Photo: BRENT HERRIG/The New York Times/
Ivan Orkin is an American, but he is widely known in Tokyo. In a country hardly affected by immigration, he is respected-respect everything with traditional Japanese noodle soup.
DHis man is still visually turning the ramen soup upside down—placed mosaics in his yard restaurant In the Lower East Side. There are many Japanese restaurants in the area. But “Ivan Ramen” is different, not only because of the name, it doesn’t sound Japanese at all. The photo in the yard is a bowl of ramen turned upside down. The noodles danced along the wall and across the yard. Between the octopuses. A fat pig. A school of fish. Half a half-boiled egg. It was his idea. Ramen, Japanese fast food, can be spicy or hearty. Steam off the heat or serve on ice. Ramen soup is not a well-designed kaiseki menu. But unlike sushi, which has been popular for a long time, ramen is still part of Japanese cooking.

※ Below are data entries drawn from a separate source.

Lemma find_reparent_out ds :
  ~ ps ++ [name] `prefix_of` ds ->
  find (map moved t) ds = if decide (ss `prefix_of` ds) then None else find t ds.
Proof.
  intros Hnd. case_decide as Hss.
  - apply find_none; [apply wf_reparent|].
    intros r (r0 & -> & [(e' & -> & _)|(_ & Hn & _)])%reparent_at_path_inv; [|done].
    apply Hnd. by eexists.
  - destruct (find t ds) as [r|] eqn:E.
    + apply find_spec in E; [|done]. apply find_spec; [apply wf_reparent|].
      by apply reparent_at_path_out.
    + apply find_none; [apply wf_reparent|].
      intros r (r0 & -> & [(e' & -> & _)|(H0 & _ & _)])%reparent_at_path_inv.
      * apply Hnd. by eexists.
      * exact (proj1 (find_none t _ Hwf) E _ H0).
Qed.
End Reparent.
Lemma Replace_run s size ref mtime w :
  wf_world w ->
  let run := Tx.Replace s size ref mtime w in
  match get_info (T w) s with
  | Ok (Some e, _) =>
      if FileKind_ e =? defaultFileKindFile then
        exists w' cs, at_path (T w) cs e /\ wf_world w' /\
          (forall x, abs (T w') x =
             if decide (x = cs) then Some (file_node ref size) else abs (T w) x) /\
          (run = (Ok e, w') \/ run = (Err ErrInvalidPath, w') \/
           run = (Err ErrPathComponentNotDirectory, w')) /\
          (forall ds d, denotes s (ds ++ [d]) -> cs = ds ++ [d] /\ run = (Ok e, w'))
      else run = (Err ErrEntryNotFile, w)
  | Ok (None, _) => run = (Err ErrNotExist, w)
  | Err e => run = (Err e, w)
  end.
Proof.
  intros Hw run. pose proof Hw as [Hwf _]. subst run. unfold Tx.Replace.
  destruct (get_info (T w) s) as [[[e|] pid]|er] eqn:E.
  2: by rewrite (bind_ok _ _ w (None, pid) w) by (by rewrite txGetEntryInfo_eq, E).
  2: by rewrite (bind_err _ _ w er w) by (by rewrite txGetEntryInfo_eq, E).
  rewrite (bind_ok _ _ w (Some e, pid) w) by (by rewrite txGetEntryInfo_eq, E). cbn [fst].
  destruct (FileKind_ e =? defaultFileKindFile) eqn:Ek; [|done].
  rewrite (bind_ok _ _ w tt w eq_refl).
  pose proof (get_info_elem _ Hwf _ _ _ E) as He. destruct (wf_path _ Hwf e He) as [cs Hcs].
  set (w1 := with_db w (set_mapping (sql_update (fun r => EntryId_ r =? EntryId_ e)
    (Tx.with_content ref size mtime)) (db w))).
  rewrite (bind_ok (upd (set_mapping (sql_update (fun r => EntryId_ r =? EntryId_ e)
    (Tx.with_content ref size mtime)))) _ w tt w1 eq_refl).
  assert (keeps_place (Tx.with_content ref size mtime)) as Hkp by done.
  assert (wf_world w1) as Hw1 by (by eapply (wf_world_update w)).
  assert (forall x, abs (T w1) x =
    if decide (x = cs) then Some (file_node ref size) else abs (T w) x) as Habs1.
  { intros x. pose proof (find_map _ (keeps_place_if (fun r => EntryId_ r =? EntryId_ e) _ Hkp) (T w) x) as Hf.
    change (map _ (T w)) with (T w1) in Hf. unfold abs. rewrite Hf.
    case_decide as Hx.
    - subst. apply find_spec in Hcs; [|done]. rewrite Hcs. simpl. rewrite Z.eqb_refl.
      unfold node_of. simpl. apply Z.eqb_eq in Ek. by rewrite Ek.
    - destruct (find (T w) x) as [r|] eqn:Er; [|done]. simpl.
      destruct (Z.eqb_spec (EntryId_ r) (EntryId_ e)) as [Eid|]; [|done].
      exfalso. apply Hx. apply find_spec in Er; [|done].
      assert (r = e) as -> by (eapply id_inj; eauto using at_path_elem). by eapply at_path_inj. }
  destruct (recordChange_tree s CkUpdated w1) as (w2 & E2 & Hid2 & HT2).
  rewrite (bind_ok _ _ _ _ _ E2). pose proof (wf_world_same _ _ Hw1 HT2 Hid2) as Hw2.
  destruct (touchParent_eq s mtime w2) as (res & w3 & E3 & Hid3 & Hre & Herr).
  exists w3, cs. split_and!; try done.
  - by apply (wf_world_retouched w2).
  - intros x. by rewrite (retouched_abs _ _ _ Hre), HT2.
  - destruct res as [[]|er]; [left; by rewrite (bind_ok _ _ _ _ _ E3)|right].
    rewrite (bind_err _ _ _ _ _ E3). destruct (Herr er eq_refl) as [-> | ->]; auto.
  - intros ds d Hden. destruct (get_info_ok _ Hwf _ _ _ _ _ Hden E) as [Hf (p & Hp & Hpd & _)].
    symmetry in Hf. apply find_spec in Hf; [|done].
    assert (cs = ds ++ [d]) as -> by (by eapply at_path_inj). split; [done|].
    destruct (abs_dir_keep (T w) (T w2) ds p) as (p2 & Hp2 & Hpd2); try done; [apply Hw2| |].
    { rewrite HT2, Habs1. rewrite decide_False; [done|]. intros E'. apply (f_equal length) in E'.
      rewrite length_app in E'. simpl in E'. lia. }
    destruct (touchParent_ok s ds d p2 mtime w2) as (w' & E' & _); try done; [apply Hw2|].
    rewrite E3 in E'. injection E' as -> ->. by rewrite (bind_ok _ _ _ _ _ E3).
Qed.
(* ===== verification/WorkerProofs.v ===== *)
(** * The block delete worker: proofs

    The worker only moves delete states forward, claims only blocks nobody
    references, and settles every block it claimed. *)

From stdpp Require Import base sets strings list gmap.
From S2P Require Import Prelude GoStr Crc BlockIO FileStream Store Directory DirFrame.
From S2P Require Import DirTheorems References RefInv DeleteWorker.
Import References DeleteWorker.

(** ** Every statement is a step of the delete states *)
Section Steps.
Context `{!Env}.

Lemma update_delete_only (p : delete_row -> bool) (g : delete_row -> delete_row) :
  (forall r, p r = true -> d_state r <> DsLive) ->
  (forall r, d_file_id (g r) = d_file_id r /\ d_part_id (g r) = d_part_id r /\
             d_ref (g r) = d_ref r /\ d_state (g r) <> DsLive) ->
  delete_only (upd (set_delete (sql_update p g))).
Proof.
  intros Hp Hg w Hw. apply delete_rel_update. intros q Hq Hpq.
  destruct (Hg q) as (? & ? & ? & ?). split_and!; try done. intros Hl. by destruct (Hp q Hpq).
Qed.

Lemma in_state_eq st r : in_state st r = true <-> d_state r = st.
Proof. apply bool_decide_eq_true. Qed.

Lemma restoreExpired_delete k t : delete_only (restoreExpiredDeleteLeases k t).
Proof.
  apply update_delete_only; [|by intros; split_and!].
  intros r [[_ Hs%in_state_eq]%andb_true_iff _]%andb_true_iff. by rewrite Hs.
Qed.

Lemma expire_delete work t : delete_only (expireBlockDelete work t).
Proof.
  apply update_delete_only; [|by intros; split_and!].
  intros r [_ [Hs%in_state_eq|Hs%in_state_eq]%orb_true_iff]%andb_true_iff; by rewrite Hs.
Qed.

(** A referenced file has no queued blocks to restore. *)
Lemma restoreFile_delete f t w :
  file_inv (db w) -> referenced (db w) f -> delete_rel (db w) (db (restoreFileDeleteState f t w).2).
Proof.
  intros [Hwf Hsafe] Href. apply delete_rel_update.
  intros q Hq [Hf%Z.eqb_eq Hs]%andb_true_iff. specialize (Hsafe f Href q Hq Hf).
  apply orb_true_iff in Hs as [Hs%in_state_eq|Hs%in_state_eq]; congruence.
Qed.

Lemma claimDeleteCandidate_delete work t : delete_only (claimDeleteCandidate work t).
Proof.
  intros w Hw. unfold claimDeleteCandidate.
  rewrite (bind_ok _ _ _ _ _ (fileHasLiveReference_eq (fileID work) w)).
  destruct (has_ref (db w) (fileID work)) eqn:Eref.
  { apply has_ref_spec in Eref. by apply restoreFile_delete. }
  case_match; [by apply expire_delete|].
  apply delete_only_bind; [by apply delete_only_same| |done]. intros count.
  apply delete_only_bind; [|by intros; apply delete_only_same].
  apply update_delete_only; [|by intros; split_and!].
  intros r [_ Hs%in_state_eq]%andb_true_iff. by rewrite Hs.
Qed.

58-year-old Ivan Orkin is an American and is still famous for his ramen. More importantly, the Japanese themselves respect his unconventional concepts. Orkin has lived and worked in Japan for 15 years and has his own restaurant. If there was no Japanese recognition of his work, he would not be sitting here today, in his New York restaurant.Without Netflix It won’t be that famous-but it will be detailed later.